While shoring up and safeguarding a firm’s defenses against cyber-criminals is primarily under the IT department, HR controls crucial data that is often targeted by these online thieves. One of the most prized data types that cyber-criminals are after is the personal identifying information of their employees, Shawn Neibaur tells Bloomberg BNA. He is the systems administrator at Utah-based HR software firm BambooHR.
“In addition, HR often controls the onboarding of employees, meaning that an attacker who compromises HR could register themselves as an employee and gain access to other systems,” Neibaur says. “Also, HR is a facilitator for the entire company, so attackers may try to impersonate HR personnel to gain compliance from other departments.”
HR needs to be proactive in protecting itself and the data it holds from being compromised, says Susan Vitale, chief marketing officer for New Jersey-based talent acquisition software company iCIMS. HR needs to ensure that “a hiring manager for a certain department doesn’t have the same access settings as an HR manager.”

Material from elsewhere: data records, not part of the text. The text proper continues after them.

(** X17: with a multiplier whose square is at least [(span - 1) / 2]
    the loop over the users returns the empty table for every log. *)
Theorem all_users_wide_band_nothing (df : list LogRow) (span weight : R) :
  1 <= span ->
  (span - 1) / 2 <= weight * weight ->
  anomalies_all_users df span weight = Ok [].
Proof.
  intros Hspan HK. unfold anomalies_all_users.
  rewrite anomalies_loop_ok by assumption. cbn [app]. f_equal.
  induction (unique (map user_id df)) as [|u us IH]; [reflexivity|].
  cbn [flat_map]. rewrite IH. rewrite app_nil_r.
  unfold anomalies_of, find_anomalies.
  destruct (compute_pct_b _ span weight u) as [rows|] eqn:Hc; cbn [bind];
    [|reflexivity].
  unfold above_upper_band. apply filter_all_false. intros r Hin.
  now apply (wide_band_row_not_reported _ _ _ _ _ _ HK Hc).
Qed.

Open Scope Z_scope.

(** ** The series of all users is the sum of the users' series *)

Lemma day_ns_pos : 0 < day_ns.
Proof. reflexivity. Qed.

Lemma day_label_eqb (a b : Z) : (a * day_ns =? b * day_ns) = (a =? b).
Proof.
  pose proof day_ns_pos.
  destruct (a =? b) eqn:E; Zbool.
  - subst. apply Z.eqb_refl.
  - apply Z.eqb_neq. intros H'. apply Z.mul_cancel_r in H'; lia.
Qed.

Lemma find_day_in_range (g : Z -> Z) (first day : Z) (n : nat) :
  forall start : nat,
  find (fun p => fst p =? day * day_ns)
       (map (fun k => ((first + Z.of_nat k) * day_ns, g (first + Z.of_nat k)))
            (seq start n))
  = if (first + Z.of_nat start <=? day)
       && (day <? first + Z.of_nat start + Z.of_nat n)
    then Some (day * day_ns, g day) else None.
Proof.
  induction n as [|n IH]; intros start.
  - cbn [seq map find].
    destruct (first + Z.of_nat start <=? day) eqn:E1; cbn [andb];
      [|reflexivity].
    destruct (day <? first + Z.of_nat start + Z.of_nat 0) eqn:E2;
      [|reflexivity]. Zbool. lia.
  - cbn [seq map find fst]. rewrite day_label_eqb, IH.
    destruct (first + Z.of_nat start =? day) eqn:E0;
      destruct (first + Z.of_nat start <=? day) eqn:E1;
      destruct (first + Z.of_nat (S start) <=? day) eqn:E3;
      destruct (day <? first + Z.of_nat start + Z.of_nat (S n)) eqn:E2;
      destruct (day <? first + Z.of_nat (S start) + Z.of_nat n) eqn:E4;
      cbn [andb]; Zbool; try lia; try reflexivity.
    subst day. reflexivity.
Qed.

Lemma count_in_bin_outside {A : Type} (s : Series (option A)) (day : Z) :
  ~ In day (map (fun p => day_of (fst p)) s) -> count_in_bin s day = 0.
Proof.
  intros Hout. unfold count_in_bin.
  rewrite filter_all_false; [reflexivity|].
  intros p Hp. apply andb_false_iff. left. apply Z.eqb_neq.
  intros E. apply Hout. apply in_map_iff. exists p. now split.
Qed.

Lemma count_at_resample {A : Type} (s : Series (option A)) (day : Z) :
  count_at (resample_d_count s) (day * day_ns) = count_in_bin s day.
Proof.
  unfold count_at, resample_d_count.
  destruct (map (fun p => day_of (fst p)) s) as [|d ds] eqn:Hd.
  - cbn [find]. symmetry. apply count_in_bin_outside. rewrite Hd. intros [].
  - destruct (fold_right_min_spec d ds) as [_ Hmin].
    destruct (fold_right_max_spec d ds) as [_ Hmax].
    set (first := fold_right Z.min d ds) in *.
    set (last := fold_right Z.max d ds) in *.
    rewrite (find_day_in_range (count_in_bin s) first day _ 0).
    destruct (first + Z.of_nat 0 <=? day) eqn:E1;
      destruct (day <? first + Z.of_nat 0
                       + Z.of_nat (Z.to_nat (last - first + 1))) eqn:E2;
      cbn [andb snd]; try reflexivity;
      symmetry; apply count_in_bin_outside; rewrite Hd; intros Hin;
      pose proof (Hmin _ Hin); pose proof (Hmax _ Hin); Zbool; lia.
Qed.

Lemma sumZ_user_indicator (x : Z) (us : list Z) :
  NoDup us ->
  sumZ (map (fun u => if x =? u then 1 else 0) us)
  = if in_dec Z.eq_dec x us then 1 else 0.
Proof.
  induction 1 as [|u us Hu _ IH]; [reflexivity|].
  cbn [map sumZ fold_right].
  fold (sumZ (map (fun u => if x =? u then 1 else 0) us)).
  rewrite IH.
  destruct (in_dec Z.eq_dec x (u :: us)) as [Hin|Hout];
    destruct (in_dec Z.eq_dec x us) as [Hin'|Hout'];
    destruct (x =? u) eqn:E; Zbool;
    first [ lia | exfalso; cbn [In] in *; intuition congruence ].
Qed.

Lemma count_in_bin_cons {A : Type} (p : Z * option A) (s : Series (option A))
    (day : Z) :
  count_in_bin (p :: s) day
  = count_in_bin s day
    + (if (day_of (fst p) =? day) && notnull (snd p) then 1 else 0).
Proof.
  unfold count_in_bin. cbn [filter].
  destruct ((day_of (fst p) =? day) && notnull (snd p)); cbn [length]; lia.
Qed.

Lemma count_all_users (us : list Z) (day : Z) (df : list LogRow) :
  NoDup us ->
  (forall r, In r df -> In (user_id r) us) ->
  count_in_bin (map (fun r => (date r, endpoint r)) df) day
  = sumZ (map (fun u => views_on df u day) us).
Proof.
  intros Hnd. induction df as [|r df IH]; intros Hall.
  - cbn [map]. symmetry. apply sumZ_map_zero. reflexivity.
  - cbn [map]. rewrite count_in_bin_cons. cbn [fst snd].
    rewrite (map_ext _ (fun u =>
       views_on df u day
       + (if (user_id r =? u) && notnull (endpoint r)
          then (if day_of (date r) =? day then 1 else 0) else 0)))
      by (intros u; apply views_on_cons).
    rewrite sumZ_map_add, <- IH by (intros r' Hr'; apply Hall; now right).
    f_equal.
    destruct (notnull (endpoint r)); destruct (day_of (date r) =? day);
      cbn [andb].
    + rewrite (map_ext _ (fun u => if user_id r =? u then 1 else 0))
        by (intros u; destruct (user_id r =? u); reflexivity).
      rewrite sumZ_user_indicator by assumption.
      destruct (in_dec Z.eq_dec (user_id r) us) as [_|Hout]; [reflexivity|].
      exfalso. apply Hout, Hall. now left.
    + symmetry. apply sumZ_map_zero. intros u _.
      destruct (user_id r =? u); reflexivity.
    + symmetry. apply sumZ_map_zero. intros u _.
      rewrite andb_false_r. reflexivity.
    + symmetry. apply sumZ_map_zero. intros u _.
      rewrite andb_false_r. reflexivity.
Qed.

Lemma count_at_one_user (df : list LogRow) (user day : Z) :
  count_at (one_user_df_prep df user) (day * day_ns) = views_on df user day.
Proof.
  unfold one_user_df_prep. rewrite count_at_resample.
  apply count_in_bin_views.
Qed.

(** X18: on every day the count of the series of all users is the sum
    over the distinct users of the counts of their series that day (0
    where a series has no entry). *)
Theorem pages_is_sum_of_users (df : list LogRow) (day : Z) :
  count_at (pages df) (day * day_ns)
  = sumZ (map (fun u => count_at (one_user_df_prep df u) (day * day_ns))
            (unique (map user_id df))).
Proof.
  unfold pages. rewrite count_at_resample.
  rewrite (map_ext _ (fun u => views_on df u day))
    by (intros u; apply count_at_one_user).
  apply count_all_users; [apply unique_NoDup|].
  intros r Hr. apply unique_In, in_map. assumption.
Qed.

Close Scope Z_scope.

(** ** How far [pct_b] can lie from one half *)

Lemma inf_of_sign_not_Fin (x p : R) : inf_of_sign x <> Fin p.
Proof.
  unfold inf_of_sign. destruct (Rltb 0 x); [discriminate|].
  destruct (Rltb x 0); discriminate.
Qed.


(** ** Worked log with two users *)

Lemma level_log_counts : one_user_df_prep level_log 1 = level_counts.
Proof. vm_compute. reflexivity. Qed.

Lemma level_log_table (weight : R) :
  compute_pct_b (as_float (one_user_df_prep level_log 1)) 3 weight 1
  = Ok (level_rows weight 1).
Proof. rewrite level_log_counts. apply level_compute_pct_b. Qed.

Lemma level_log_other_user (weight : R) :
  find_anomalies level_log 2 3 weight = Ok [].
Proof.
  unfold find_anomalies.
  replace (one_user_df_prep level_log 2) with [((1 * day_ns)%Z, 1%Z)]
    by (vm_compute; reflexivity).
  unfold compute_pct_b, ewm_mean, ewm_std.
  rewrite get_center_of_mass_ok by lra. reflexivity.
Qed.

Lemma level_log_all_users :
  anomalies_all_users level_log 3 (1 / 4)
  = Ok [band_row (1 * day_ns) 4 (Fin 3) (Fin (sqrt (9 / 2))) (1 / 4) 1].
Proof.
  unfold anomalies_all_users.
  replace (unique (map user_id level_log)) with [2%Z; 1%Z]
    by (vm_compute; reflexivity).
  cbn [anomalies_loop]. rewrite level_log_other_user. cbn [bind app].
  unfold find_anomalies. rewrite level_log_table. cbn [bind].
  now rewrite level_quarter_reported.
Qed.

Lemma level_ewm_mean : ewm_mean 3 [1; 4; 3] = Ok [Fin 1; Fin 3; Fin 3].
Proof.
  unfold ewm_mean. rewrite get_center_of_mass_ok by lra. cbn [bind].
  now rewrite level_mean.
Qed.

Lemma level_ewm_std :
  ewm_std 3 [1; 4; 3] = Ok [NaN; Fin (sqrt (9 / 2)); Fin (sqrt (3 / 2))].
Proof.
  unfold ewm_std. rewrite get_center_of_mass_ok by lra. cbn [bind].
  now rewrite level_std.
Qed.




Lemma pct_b_negative_iff_below_lower_band_witness :
  flt (pct_b (band_row (1 * day_ns) 4 (Fin 3) (Fin (sqrt (9 / 2))) 3 1))
      (Fin 0) = true
  <-> exists l,
        lb (band_row (1 * day_ns) 4 (Fin 3) (Fin (sqrt (9 / 2))) 3 1) = Fin l
        /\ pages_one_user
             (band_row (1 * day_ns) 4 (Fin 3) (Fin (sqrt (9 / 2))) 3 1) < l.
Proof.
  apply (pct_b_negative_iff_below_lower_band level_series 3 3 1
           (level_rows 3 1)).
  - apply level_compute_pct_b.
  - right. left. reflexivity.
  - lra.
Defined.

Lemma all_users_concatenation_witness :
  anomalies_all_users level_log 3 (1 / 4)
    = Ok (flat_map (anomalies_of level_log 3 (1 / 4))
            (unique (map user_id level_log)))
  /\ NoDup (unique (map user_id level_log))
  /\ (forall u, In u (unique (map user_id level_log))
                <-> In u (map user_id level_log))
  /\ (forall u, find_anomalies level_log u 3 (1 / 4)
                = Ok (anomalies_of level_log 3 (1 / 4) u)).
Proof. apply (all_users_concatenation level_log 3 (1 / 4)). lra. Defined.

Lemma all_users_rows_witness :
  (exists l,
     In l level_log
     /\ user_id l
        = row_user_id
            (band_row (1 * day_ns) 4 (Fin 3) (Fin (sqrt (9 / 2))) (1 / 4) 1))
  /\ fgt (pct_b (band_row (1 * day_ns) 4 (Fin 3) (Fin (sqrt (9 / 2)))
                   (1 / 4) 1)) (Fin 1) = true
  /\ exists rows,
       find_anomalies level_log
         (row_user_id
            (band_row (1 * day_ns) 4 (Fin 3) (Fin (sqrt (9 / 2))) (1 / 4) 1))
         3 (1 / 4) = Ok rows
       /\ In (band_row (1 * day_ns) 4 (Fin 3) (Fin (sqrt (9 / 2))) (1 / 4) 1)
             rows.
Proof.
  apply (all_users_rows level_log 3 (1 / 4)
           [band_row (1 * day_ns) 4 (Fin 3) (Fin (sqrt (9 / 2))) (1 / 4) 1]).
  - apply level_log_all_users.
  - left. reflexivity.
Defined.

Lemma all_users_invalid_span_witness :
  (gap_log = [] -> anomalies_all_users gap_log 0 3 = Ok [])
  /\ (gap_log <> [] -> anomalies_all_users gap_log 0 3 = ValueError).
Proof. apply (all_users_invalid_span gap_log 0 3). lra. Defined.

Lemma all_users_wide_band_nothing_witness :
  anomalies_all_users level_log 30 6 = Ok [].
Proof. apply (all_users_wide_band_nothing level_log 30 6); lra. Defined.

“Be sure to ask your vendor if these settings are configurable,” Vitale adds. “Also, reviewing audit trails for unexpected activities quarterly is effective. These two relatively straightforward activities can dramatically decrease the risk of a security compromise.”
So-called social engineering schemes, where cyber crooks pose as company executives and use email to steal funds via bank transfers, are being used to target HR, Paul King, senior vice president and national cyber practice leader for USI Insurance Services, writes in Workforce.
This is being done by trying to trick HR employees to click on a phony link that activates ransomware, where information is held hostage, or when HR unknowingly sends payroll data. It has gotten so bad that IRS Commissioner John Koskinen issued a warning to HR departments.
“If your CEO appears to be emailing you for a list of company employees, check it out before you respond,” Koskinen says. “Everyone has a responsibility to remain diligent about confirming the identity of people requesting personal information about employees.”
Koskinen has good reason to worry, as this year cyber-criminals have stolen a record amount of personal data from W-2s to file fake tax returns. Payroll processor ADP acknowledged in May that a cyber-breach led to its clients' employees’ tax data being exposed.
But King notes that despite being targeted by cyber-criminals, many HR departments are still too complacent and consider cyber risk the domain of IT. Some HR departments incorrectly assume, for example, that a back office cloud service provider is responsible for breaches that expose employee data.
“In fact, should lax security measures or a breakdown in security protocols of an HR cloud or an IT service provider allow cybercriminals to steal employee data or breach personal information, the company that owns the data—and by extension the HR personnel responsible for the data—will incur the obligations (and expense) for notifications, credit monitoring and other issues,” King writes.
It’s imperative for HR to not only ensure that sensitive information they control is safe, but that employees and staff are diligent about being on alert, the Society For Human Resources Management (SHRM) notes.
“Training people to detect and resist attempts to trick them into sending sensitive data or money to criminals is a top action all companies should be taking right now,” Kip Boyle, founder and president of Seattle-based Cyber Risk Opportunities, tells SHRM.
Workers continue to be hoodwinked into clicking on bogus links or sharing information with cyber-crooks, Verizon’s 2016 Data Breach Investigations Report finds. Companies reported 144 instances last year of ransomware fraud, up from 133 in 2014 and 22 in 2013, Verizon senior information security data scientist Gabriel Bassett notes.
Phishing, where cyber-criminals fool employees into sharing information by convincing them they are trustworthy or use other means to steal credit card information, account logins and other private data, also is a big problem, according to the Verizon report.
Bassett says that although many employees know about phishing, “humans aren’t perfect,” and that is always going to create an opportunity for cyber-criminals. But HR can play a big role in reducing the chances that employees are victimized and the first step is to talk to staff and constantly educating them about cyber-crime, Boyle says.
Firms that still rely on manual processing also put themselves at greater risk and need to end the practice, Chris Bruce, co-founder and resident data security expert at London-based Thomsons Online Benefits, says.
HR also should keep access to sensitive data limited to a few individuals who are well versed on cyber-criminal tactics, says Mark Gilmore, president and co-founder of Wired Integrations, a strategic technology consulting firm in Silicon Valle.
Using encrypted email as a security measure is a good idea, says David Wagner, CEO of Dallas-based email encryption company, ZixCorp. HR also can limit damage from cyber-criminals who gain access by ensuring data is placed in multiple servers with firewalls, says Marc Voses, partner with the data privacy liability and technology services practice group at New York-based law firm Kaufman, Dolowich and Voluck.
Voses adds that HR should make it a regular practice to backup data. “The primary key to recovering from a loss of data is to regularly back up data,” he says.